The vulnerable DOGE server contains the information of every American who has applied for a Social Security card, including the applicants’ names, dates of birth, citizenships, ethnicities, phone numbers, addresses, and other personal information, potentially compromising the security of over 300 million Americans, according to the complaint, filed by Charles Borges to the Office of Special Counsel and members of Congress.
“Should bad actors gain access to this cloud environment, Americans may be susceptible to widespread identity theft, may lose vital healthcare and food benefits, and the government may be responsible for re issuing every American new Social Security Number at great cost,” the complaint reads.
What is the database DOGE allegedly copied?
DOGE transferred Social Security information from the Numerical Identification System (NUMIDENT) database to an internal server only DOGE could access, according to the complaint.
NUMIDENT contains all required information on applications for a United States Social Security card. Nearly 550 million Social Security numbers had been issued as of earlier this month.
What potential risks do Americans face?
When asked about Borges’ report that DOGE copied sensitive NUMIDENT data into an unsafe server, the Social Security Administration told TIME in a statement that “Commissioner Bisignano and the Social Security Administration take all whistleblower complaints seriously.”
It went on to state that “SSA stores all personal data in secure environments that have robust safeguards in place to protect vital information. The data referenced in the complaint is stored in a long-standing environment used by SSA and walled off from the internet. High-level career SSA officials have administrative access to this system with oversight by SSA’s Information Security team. We are not aware of any compromise to this environment and remain dedicated to protecting sensitive personal data.”
But the whistleblower report, filed by lawyers at the Government Accountability Project, a whistleblower protection group, highlights concerns over a lack of “independent security controls” for the server, “including independent tracking of who is accessing the data and how they are using it.”
Borges’ claim also stated that “no verified audit or oversight mechanisms existed” for the DOGE server.
“This kind of misuse I have not seen from the federal government,” said Susan Landau, a professor of cybersecurity and policy at Tufts University, calling the alleged move to put such sensitive information at risk a “cowboy act.”
If this information were accessed, scammers could more convincingly extort or deceive individuals, according to Landau.
She explained that if bad actors gained access to an individual’s NUMIDENT information, they could easily find additional sources of personal information and create a holistic profile on the person that could be used to impersonate official entities such as banks, or lure people into ponzi schemes.
Landau also warned of the potential for harm if nations such as China or Russia were able to access DOGE’s Social Security cloud.
“I’m appalled,” Landau added. “The federal government, over the last 20 years, has really worked hard to protect this data.

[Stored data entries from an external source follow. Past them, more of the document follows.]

(** A successful [allocate], spelled out: the state it leaves and the
    pointer it returns, in terms of the attempt that succeeded. *)
Lemma allocate_success (a : ut_allocator) (n hint key : Z) (zero : bool)
    (fuel : nat) (s s1 : state) (p : Z) :
  0 <= n ->
  (Z.to_nat (alloc_max_retries E) < fuel)%nat ->
  allocate E a n hint key zero fuel s = (Ret p, s1) ->
  exists k : nat,
    let block := p - sizeof_pfx E in
    let total := n * sizeof_T E + sizeof_pfx E in
    let ev := allocate_request zero total in
    (k < attempts_allowed E)%nat
    /\ block = os_result E (os_calls s + k) /\ 0 < block
    /\ (forall i, (i < k)%nat -> os_result E (os_calls s + i) = 0)
    /\ n <= max_size E
    /\ s1 = mk_state (os_calls s + k + 1) (ctor_calls s)
              (<[block := traced_prefix E (traced_key E a key) total]>
                 (pfx_mem s))
              (aligned_mem s)
              (trace s ++ failed_attempts ev k
                 ++ [ev block; EvMemoryAlloc (traced_key E a key) total]).
Proof.
  intros Hn Hfuel Halloc.
  destruct (allocate_prefix E a n hint key zero fuel s s1 p Halloc)
    as [Hmax _].
  destruct (allocate_run E HE a n hint key zero fuel s Hn Hmax Hfuel)
    as (k & Hfail & Hle & _ & Hrun).
  cbv zeta in Hrun. rewrite Halloc in Hrun.
  pose proof (os_result_nonneg E (os_calls s + k)) as Hnonneg.
  destruct (Z.eqb_spec (os_result E (os_calls s + k)) 0) as [|Hok];
    [discriminate|].
  injection Hrun as -> ->. exists k. cbv zeta.
  replace (os_result E (os_calls s + k) + sizeof_pfx E - sizeof_pfx E)
    with (os_result E (os_calls s + k)) by lia.
  apply Z.ltb_ge in Hmax.
  repeat split; try assumption; try lia.
  apply attempts_allowed_bound. exact Hle.
Qed.

(** X5: the first answers of the OS decide [allocate].  The first
    attempt that succeeds within the allowed number wins: its block is
    used, after one sleep per failed attempt before it.  If every
    allowed attempt fails, and one attempt is allowed even with a budget
    of zero, [std::bad_alloc] is thrown and nothing is written. *)
Theorem X5_allocate_is_decided_by_the_first_success
    (a : ut_allocator) (n hint key : Z) (zero : bool) (fuel : nat)
    (s : state) :
  0 <= n <= max_size E ->
  (Z.to_nat (alloc_max_retries E) < fuel)%nat ->
  let total := n * sizeof_T E + sizeof_pfx E in
  let ev := allocate_request zero total in
  (forall i : nat,
      (i < attempts_allowed E)%nat ->
      (forall j, (j < i)%nat -> os_result E (os_calls s + j) = 0) ->
      os_result E (os_calls s + i) <> 0 ->
      let block := os_result E (os_calls s + i) in
      allocate E a n hint key zero fuel s
      = (Ret (block + sizeof_pfx E),
         mk_state (os_calls s + i + 1) (ctor_calls s)
           (<[block := traced_prefix E (traced_key E a key) total]>
              (pfx_mem s))
           (aligned_mem s)
           (trace s ++ failed_attempts ev i
              ++ [ev block; EvMemoryAlloc (traced_key E a key) total])))
  /\ ((forall j, (j < attempts_allowed E)%nat ->
                 os_result E (os_calls s + j) = 0) ->
      allocate E a n hint key zero fuel s
      = (Throw bad_alloc,
         mk_state (os_calls s + attempts_allowed E) (ctor_calls s)
           (pfx_mem s) (aligned_mem s)
           (trace s ++ failed_attempts ev (attempts_allowed E - 1)
              ++ [ev 0]))).
Proof.
  intros [Hn Hfit] Hfuel total ev.
  assert ((max_size E <? n) = false) as Hmax by (apply Z.ltb_ge; lia).
  destruct (allocate_run E HE a n hint key zero fuel s Hn Hmax Hfuel)
    as (k & Hfail & Hle & Hlast & Hrun).
  cbv zeta in Hrun. fold total in Hrun. fold ev in Hrun.
  destruct (attempts_allowed_bound k Hle) as [Hk Hfull].
  split.
  - intros i Hi Hbefore Hok. cbv zeta.
    assert (k = i) as ->.
    { destruct (Nat.lt_trichotomy k i) as [Hlt|[Heq|Hgt]]; [|exact Heq|].
      - specialize (Hbefore k Hlt).
        destruct Hlast as [Hlast|Hlast]; [contradiction|].
        specialize (Hfull Hlast). lia.
      - specialize (Hfail i Hgt). contradiction. }
    rewrite Hrun.
    destruct (Z.eqb_spec (os_result E (os_calls s + i)) 0);
      [contradiction|reflexivity].
  - intros Hnone. rewrite Hrun, (Hnone k Hk). cbn [Z.eqb].
    destruct Hlast as [Hlast|Hlast];
      [specialize (Hnone k Hk); contradiction|].
    specialize (Hfull Hlast). rewrite <- Hfull.
    replace (S k - 1)%nat with k by lia.
    replace (os_calls s + S k)%nat with (os_calls s + k + 1)%nat by lia.
    reflexivity.
Qed.
(** * Accordion and Accordion2: expand/collapse state, session storage and
      hydration-gated rendering

    A shallow embedding of [src/components/Accordion.tsx] and
    [src/components/Accordion2.tsx].  The two React components keep a set of
    expanded section ids in component state, mirror it into
    [window.sessionStorage], render a static heading until the first effects
    have run, and listen for the [beforematch] event on collapsed content.

    The host framework is modelled by explicit state passing: a [Page] holds
    the component's [useState] cells, the session storage and the DOM node
    and effect bookkeeping of every rendered section.  Event handlers are
    first-order data ([Callback]) that each component interprets. *)

From stdpp Require Import gmap strings list fin_maps.

Local Open Scope string_scope.

(** ** Browser: session storage and DOM elements *)

(** Closures handed to [onClick] and [addEventListener].  Both components
    only ever build these two shapes:
    [() => setSectionExpandedState(id, expanded)] and [handleShowAllClick]. *)
Inductive Callback :=
| CallSetSectionExpandedState (sectionId : string) (expanded : bool)
| CallHandleShowAllClick.

Global Instance Callback_eq_dec : EqDecision Callback.
Proof. solve_decision. Defined.

Module SessionStorage.
(** [window.sessionStorage.getItem(key)]: [None] is JavaScript's [null]. *)
Definition getItem (storage : gmap string string) (key : string) : option string :=
  storage !! key.

(** [window.sessionStorage.setItem(key, value)]. *)
Definition setItem (storage : gmap string string) (key value : string) : gmap string string :=
  <[key := value]> storage.
End SessionStorage.

Module Dom.
Record HTMLElement := {
  attributes : gmap string string;
  listeners : list (string * Callback)
}.

Definition setAttribute (element : HTMLElement) (name value : string) : HTMLElement :=
  {| attributes := <[name := value]> (attributes element);
     listeners := listeners element |}.

Definition removeAttribute (element : HTMLElement) (name : string) : HTMLElement :=
  {| attributes := delete name (attributes element);
     listeners := listeners element |}.

(** Every effect run creates a fresh closure, so registration always
    appends. *)
Definition addEventListener (element : HTMLElement) (type : string) (listener : Callback)
  : HTMLElement :=
  {| attributes := attributes element;
     listeners := listeners element ++ [(type, listener)] |}.

Fixpoint removeFirst (entry : string * Callback) (l : list (string * Callback))
  : list (string * Callback) :=
  match l with
  | [] => []
  | x :: l' => if decide (x = entry) then l' else x :: removeFirst entry l'
  end.

Definition removeEventListener (element : HTMLElement) (type : string) (listener : Callback)
  : HTMLElement :=
  {| attributes := attributes element;
     listeners := removeFirst (type, listener) (listeners element) |}.

(** The listeners an event of the given type would invoke, in order. *)
Definition listenersFor (element : HTMLElement) (type : string) : list Callback :=
  snd <$> List.filter (fun entry => bool_decide (fst entry = type)) (listeners element).
End Dom.

(** ** React: render output, refs and effects *)

Module React.
Inductive AttrValue :=
| AttrString (s : string)
| AttrBool (b : bool).

Record Props := {
  className : option string;
  attrs : list (string * AttrValue);
  onClick : option Callback
}.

Now … what appears to be going on is creating more and more of the data available in one place. And that’s not a good security practice. And to put it on an insecure server is downright crazy.”
Herbert Lin, a fellow in cyber policy and security at Stanford University, expressed concerns about the fact that access to Social Security data has been expanded to DOGE employees and is not only accessible through federal channels.

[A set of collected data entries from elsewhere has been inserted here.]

Lemma replace_first_hit (key : string) (val new : json) (before : list json) (a : json)
    (rest : list json) :
  all_dicts before = true ->
  existsb (has_id key val) before = false ->
  is_dict a = true ->
  has_id key val a = true ->
  replace_first key val new (before ++ a :: rest) = Some (before ++ new :: rest).
Proof.
  intros Hd Hno Ha Hid. induction before as [|b before IH].
  - cbn [app replace_first]. rewrite (py_get_dict a key Ha). cbn [obind].
    unfold has_id in Hid. rewrite Hid. reflexivity.
  - simpl in Hd, Hno. apply andb_prop in Hd as [Hb Hd].
    apply orb_false_elim in Hno as [Hb' Hno].
    cbn [app replace_first]. rewrite (py_get_dict b key Hb). cbn [obind].
    unfold has_id in Hb'. rewrite Hb'. rewrite (IH Hd Hno). reflexivity.
Qed.

(** X24.  The script create_admin.py keeps one admin per email.  Once it
    has its email, password and name: with no admin of that email it
    stores a new one after the others, under the name typed, or Admin when
    none was typed; with an admin of that email it changes the first such
    record in place when the answer to the second question is y, and
    changes nothing otherwise.  The changed record has the new password
    hash, the name typed, or its old name when none was typed, and its
    adminId and every other key as before. *)
Theorem create_admin_script_one_admin_per_email
    (answers rest : list string) (email password name : string)
    (store : dict) (admins : list json) (w : world) :
  credentials answers = Some (Some (email, password, name), rest) ->
  current_doc w = JDict store ->
  holds_list store "admins" admins ->
  all_dicts admins = true ->
  (existsb (has_id "email" (JStr email)) admins = false ->
     exists admin w',
       create_admin_script E generate_password_hash answers w = Some (tt, w') /\
       collection w' "admins" = Some (admins ++ [admin]) /\
       field admin "email" = JStr email /\
       field admin "passwordHash" = JStr (generate_password_hash password) /\
       field admin "name" = (if String.eqb name "" then JStr "Admin" else JStr name)) /\
  (forall before a after answer rest',
     admins = before ++ a :: after ->
     existsb (has_id "email" (JStr email)) before = false ->
     has_id "email" (JStr email) a = true ->
     ask rest = Some (answer, rest') ->
     (lower answer <> "y" ->
        create_admin_script E generate_password_hash answers w = Some (tt, w)) /\
     (lower answer = "y" ->
        exists a' w',
          create_admin_script E generate_password_hash answers w = Some (tt, w') /\
          collection w' "admins" = Some (before ++ a' :: after) /\
          field a' "passwordHash" = JStr (generate_password_hash password) /\
          (name <> "" -> field a' "name" = JStr name) /\
          (name = "" -> field a' "name" = field a "name") /\
          forall k, k <> "passwordHash" -> k <> "name" -> field a' k = field a k)).
Proof.
  intros Hcred Hs Hl Hd.
  destruct (holds_list_get _ _ _ Hl) as [Hget Hlist].
  assert (Hc : collection w "admins" = Some admins)
    by (unfold collection; rewrite Hs; exact Hlist).
  assert (Hstart : forall k : option (string * string * string) * list string -> M unit,
            (asked <- lift (credentials answers) ;; k asked) w
            = k (Some (email, password, name), rest) w).
  { intros k. unfold bind, lift. rewrite Hcred. reflexivity. }
  split.
  - intros Hno.
    pose proof (create_admin_run email (generate_password_hash password)
                  (py_or (JStr name) (JStr "Admin")) store admins w Hs Hl Hd) as Hrun.
    cbv zeta in Hrun. rewrite (filter_keeps_all _ _ Hno) in Hrun.
    eexists _, _. split.
    { unfold create_admin_script. rewrite Hstart. cbn [fst snd].
      unfold bind at 1. unfold get_admin_by_email.
      rewrite (lookup_run _ _ _ _ _ Hc Hd). unfold found.
      rewrite (find_none_of_existsb _ _ Hno). cbn [truthy].
      unfold bind at 1. rewrite Hrun. reflexivity. }
    split; [unfold collection, current_doc; cbn [disk]; apply store_list_set|].
    split; [reflexivity|]. split; [reflexivity|].
    destruct name; reflexivity.
  - intros before a after answer rest' -> Hno Hid Hask.
    rewrite all_dicts_app in Hd. apply andb_prop in Hd as [Hdb Hda].
    simpl in Hda. apply andb_prop in Hda as [Ha Hda].
    destruct a as [| | | | |ad]; try discriminate.
    pose proof (has_text_not_empty _ _ _ Hid) as Hne.
    assert (Hfound : found (before ++ JDict ad :: after) "email" (JStr email) = JDict ad).
    { unfold found. rewrite (find_app_none _ _ _ (find_none_of_existsb _ _ Hno)).
      cbn [find]. rewrite Hid. reflexivity. }
    assert (Hdall : all_dicts (before ++ JDict ad :: after) = true)
      by (rewrite all_dicts_app, Hdb; simpl; exact Hda).
    assert (Hrun : create_admin_script E generate_password_hash answers w
                   = (overwrite <- lift (ask rest) ;;
                      if String.eqb (lower (fst overwrite)) "y" then
                        existing <- lift (py_setitem (JDict ad) "passwordHash"
                                            (JStr (generate_password_hash password))) ;;
                        existing <- (if String.eqb name "" then ret existing
                                     else lift (py_setitem existing "name" (JStr name))) ;;
                        store <- _read_store ;;
                        admins <- lift (obind (py_get_or store "admins" (JList [])) as_list) ;;
                        admins <- lift (replace_first "email" (JStr email) existing admins) ;;
                        store <- lift (py_setitem store "admins" (JList admins)) ;;
                        _write_store store
                      else ret tt) w).
    { unfold create_admin_script. rewrite Hstart. cbn [fst snd].
      unfold bind at 1. unfold get_admin_by_email.
      rewrite (lookup_run _ _ _ _ _ Hc Hdall), Hfound.
      assert (Ht : truthy (JDict ad) = true) by (destruct ad; [congruence | reflexivity]).
      rewrite Ht. reflexivity. }
    rewrite Hrun.
    split; intros Hy; unfold bind at 1, lift at 1; rewrite Hask; cbn [fst].
    + apply String.eqb_neq in Hy. rewrite Hy. reflexivity.
    + rewrite Hy. cbn [String.eqb Ascii.eqb Bool.eqb].
      unfold bind at 1, lift at 1. cbn [py_setitem].
      set (a1 := dict_set ad "passwordHash" (JStr (generate_password_hash password))).
      assert (Hstep : exists ad',
                (if String.eqb name "" then ret (JDict a1)
                 else lift (Some (JDict (dict_set a1 "name" (JStr name))))) w
                = Some (JDict ad', w) /\
                field (JDict ad') "passwordHash" = JStr (generate_password_hash password) /\
                (name <> "" -> field (JDict ad') "name" = JStr name) /\
                (name = "" -> field (JDict ad') "name" = field (JDict ad) "name") /\
                forall k, k <> "passwordHash" -> k <> "name" ->
                          field (JDict ad') k = field (JDict ad) k).
      { destruct (String.eqb name "") eqn:Hname.
        - apply String.eqb_eq in Hname.
          exists a1. split; [reflexivity|]. split; [apply field_set_same|].
          split; [intros Hn; contradiction|].
          split; [intros _; unfold a1; apply field_set_other; discriminate|].
          intros k H1 _. unfold a1. apply field_set_other. congruence.
        - apply String.eqb_neq in Hname.
          exists (dict_set a1 "name" (JStr name)). split; [reflexivity|]. split.
          + rewrite field_set_other by discriminate. apply field_set_same.
          + split; [intros _; apply field_set_same|].
            split; [intros Hn; contradiction|].
            intros k H1 H2. rewrite field_set_other by congruence.
            unfold a1. apply field_set_other. congruence. }
      destruct Hstep as (ad' & Hnm & Hpw & Htyped & Hkept & Hkeep).
      unfold bind at 1. rewrite Hnm.
      unfold bind at 1. rewrite read_store_current, Hs.
      unfold bind at 1, lift at 1. rewrite Hget. cbn [obind as_list].
      unfold bind at 1, lift at 1.
      rewrite (replace_first_hit "email" (JStr email) (JDict ad') before (JDict ad) after
                 Hdb Hno eq_refl Hid).
      unfold bind at 1, lift at 1. cbn [py_setitem].
      exists (JDict ad'). eexists. split; [reflexivity|].
      split; [unfold collection, current_doc; cbn [disk]; apply store_list_set|].
      split; [exact Hpw|]. split; [exact Htyped|]. split; [exact Hkept | exact Hkeep].
Qed.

“The situation is worse now because more people have potential access to it,” Lin said. “I don’t know who they hire, and if anybody does, let me know. But that’s the issue.”

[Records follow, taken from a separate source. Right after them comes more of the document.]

(** C2.  Each of [Repo], [LatestRelease] and [Releases], on every run:
    if it returns a nil error, its result is exactly what the JSON decoder
    produced, without reporting an error, from the body of a 2xx response to
    the operation's request; so a result returned with a nil error is never
    one the decoder gave up on.  And whenever the decoder reports a failure
    [cause] on a 2xx response, the operation returns the non-nil error
    [errors.Wrap(cause, url)], whose cause is that of the parse failure. *)
Theorem json_operation_result_or_error (op : Operation) (a : Client)
    (repo : string) (tr : Trace) :
  (snd (fst (run op a repo tr)) = None ->
   decoded_from a (endpoint op repo) (kind_of op) (zero_of op) tr
     (fst (fst (run op a repo tr))))
  /\ (forall (resp : http_Response) (partial : Dest (kind_of op)) (cause : error),
        NewRequest_check "GET" (endpoint op repo) = None ->
        Do_outcome tr (client a) (GET (endpoint op repo) []) = inl resp ->
        success_status (StatusCode resp) ->
        json_Decode (tr ++ [RoundTrip (client a) (GET (endpoint op repo) [])])%list
          (kind_of op) (Body resp) (zero_of op) = (partial, Some cause) ->
        fst (run op a repo tr) = (partial, Some (Wrap cause (endpoint op repo)))
        /\ Cause (Wrap cause (endpoint op repo)) = Cause cause).
Proof.
  rewrite run_decode.
  set (url := endpoint op repo). set (k := kind_of op). set (zero := zero_of op).
  split.
  - destruct (NewRequest_check "GET" url) as [err|] eqn:Hcheck.
    { rewrite (decode_refused a url k zero tr err Hcheck). discriminate. }
    destruct (Do_outcome tr (client a) (GET url [])) as [resp|err] eqn:Hdo.
    2:{ rewrite (decode_transport_failure a url k zero tr err Hcheck Hdo). discriminate. }
    destruct (Z.lt_ge_cases (StatusCode resp) 200) as [Hlo|Hlo].
    { rewrite (decode_status_failure a url k zero tr resp Hcheck Hdo (or_introl Hlo)).
      discriminate. }
    destruct (Z.lt_ge_cases 299 (StatusCode resp)) as [Hhi|Hhi].
    { rewrite (decode_status_failure a url k zero tr resp Hcheck Hdo (or_intror Hhi)).
      discriminate. }
    assert (Hok : success_status (StatusCode resp)) by (unfold success_status; lia).
    rewrite (decode_decoded a url k zero tr resp Hcheck Hdo Hok). cbn [fst snd].
    intros Hnil. exists resp. repeat split; try assumption; try apply Hok.
    destruct (json_Decode _ k (Body resp) zero) as [result [err|]]; [discriminate|].
    reflexivity.
  - intros resp partial cause Hcheck Hdo Hok Hjson.
    rewrite (decode_decoded a url k zero tr resp Hcheck Hdo Hok), Hjson.
    split; reflexivity.
Qed.
(** The matcher runs its continuation on the input less a text of the
    language. *)
Definition sound (r : regex) : Prop :=
  ∀ i s c k res, m r i s c k = Some res →
    ∃ t s' c', s = t ++ s' ∧ k (i + length t) s' c' = Some res ∧ lang r t.

(** The characters that close a bracket of [re_method]. *)
Definition closer (x : ascii) : bool := mem_ascii x [ ">"; ")"; "]" ]%char.

(** A text in which every character no token chain ends with is followed,
    somewhere, by a closing bracket. *)
Definition closed (t : list ascii) : Prop :=
  ∀ u c w, t = u ++ c :: w → chain_char c = false → ∃ x, x ∈ w ∧ closer x = true.

End Language.

(** ** More to run the handlers on *)

Module DemoRequests.
Import Json Interpreter Demo Requests.

(** A splitter that gives no block at all. *)
Definition empty_parser : parser := Parser (fun _ => []) (fun s => s).

(** A completer: the word to complete is the code itself; the engine
    offers two candidates and reports a failure. *)
Definition demo_completer : completer state :=
  Completer (fun code _ _ => [code])
            (fun st _ _ => (kFailure, ["[#int#]size()"; "foo(<#int x#>)"], S st)).


(** A processor that throws on the registration block. *)
Definition throwing_process : quiet_process state :=
  fun st block _ =>
    if starts_with "x" block then (S st, Thrown OtherException, kSuccess)
    else (S st, Returned 0, kSuccess).

Definition nul : string := String (ascii_of_nat 0) EmptyString.

(** The events of the submission [include_code]: the call throws, the
    handler writes its three pieces, the error reply is returned. *)
Definition include_trace : list (event value) :=
  [EvSplit (c_str include_code);
   EvProcess "#include <none>" (Thrown (StdException "no such file")) kFailure None;
   EvFlushCout; EvCerr ("Caught a std::exception!" +:+ nl);
   EvFlushCout; EvCerr "no such file";
   EvFlushCout; EvCerr nl].
Lemma call_keeps_mark (r : di.registry) (fn : di.ctor) :
  di.stable (λ s, record.once r s = true) (di.call fn).
Proof. destruct r, fn; keeps. Qed.

Lemma runs_mark (r : di.registry) (fs : list di.ctor) (s s' : di.State)
    (outs : list (option error)) :
  initializer.runs_in_order di.call fs s outs s' →
  (∃ fn, fn ∈ fs ∧ record.registry_of fn = r) →
  record.once r s' = true.
Proof.
  induction 1 as [|fn fs s s1 s2 o os Hrun Hruns IH]; intros (fn' & Hin & Hr).
  - by apply elem_of_nil in Hin.
  - apply elem_of_cons in Hin as [->|Hin]; [|by eauto].
    apply (runs_keep _ _ _ _ _ (call_keeps_mark r) Hruns).
    pose proof (call_marks fn s) as Hmark. by rewrite Hrun, Hr in Hmark.
Qed.

(** After the six registered functions every registry is marked. *)
Lemma runs_mark_all (cfg : config.Config) (in_ : io_Reader) (s s' : di.State)
    (outs : list (option error)) (r : di.registry) :
  initializer.runs_in_order di.call (di.registered cfg in_) s outs s' →
  record.once r s' = true.
Proof.
  intros Hruns. apply (runs_mark r _ _ _ _ Hruns). unfold di.registered.
  destruct r;
    [ exists (di.fn_initEnv cfg) | exists di.fn_initJSONCLIPresenter
    | exists (di.fn_initJSONFileInputter in_)
    | exists (di.fn_initPromptInputter cfg) | exists (di.fn_initGRPCClient cfg)
    | exists di.fn_initDynamicBuilder ];
    (split; [|done]); rewrite !elem_of_cons; naive_solver.
Qed.

End FirstCall.

Section FirstCallFacts.
Context `{Collaborators}.

(** The first [init] of the registered list, whatever the environment
    constructor returns. *)
Lemma first_init_shape (cfg : config.Config) (in_ : io_Reader) (eE : option error) :
  (di.initEnv cfg di.fresh).2 = Ret eE →
  ∃ s1 eC,
    initializer.runs_in_order di.call (di.registered cfg in_) di.fresh
      [None; eE; eC; None; None; None] s1
    ∧ initializer.init di.call (di.registered_initer cfg in_, di.fresh) =
        ((initializer.mk (di.registered cfg in_) None true, s1),
         Ret (initializer.aggregate (initializer.errors_of [eE; eC])))
    ∧ (∀ e2, eC = Some e2 →
         (di.initGRPCClient cfg di.fresh).2 = Ret (Some e2)
         ∧ ∃ e1, eE = Some e1
             ∧ (di.resolveProtoPaths cfg = Err e1
                ∨ ∃ paths, di.resolveProtoPaths cfg = Ok paths
                    ∧ protobuf_ParseFile (di.resolveProtoFiles cfg) paths = Err e1)).
Proof.
  intros HE.
  destruct (first_run_shape cfg in_ eE HE) as (s1 & eC & Hruns & HeC & _).
  exists s1, eC. split; [done|]. split.
  - by rewrite (init_runs di.call (di.registered_initer cfg in_) _ _ _ eq_refl Hruns).
  - intros e2 ->.
    destruct (di.gRPCClientOnce (di.initEnv cfg di.fresh).1) eqn:Honce; [done|].
    split; [done|].
    destruct (initEnv_early_or_client cfg di.fresh eq_refl)
      as [(e1 & Hearly & Hret)|Hasked]; [|congruence].
    exists e1. split; [congruence|done].
Qed.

Lin also sees the question of the legality of DOGE’s ability to interfere with federal agencies as a key issue in the relocation of data that was once solely protected by the Social Security Administration.
“I mean, the fact that its authority doesn’t come from an act of Congress matters to me,” Lin said. “I think it should matter to anybody.”
How is the government responding?
Borges’ complaint outlines his internal whistleblower activity, saying he disclosed to his superiors that the re-issuance of Social Security Numbers to Americans whose data was leaked was a “worst-case outcome.” Following his various internal complaints, Borges has not received information to “indicate that the cloud environment hosting the American public’s NUMIDENT data is protected by best practice and industry standard independent security controls,” according to the report.
The Office of General Counsel has additionally advised employees not to respond to Borges’ multiple inquiries into the security and risks of the DOGE Social Security server, the complaint alleges.
Borges is expected to meet with an oversight committee and members of Congress to discuss his findings.
TIME has reached out to DOGE for comment.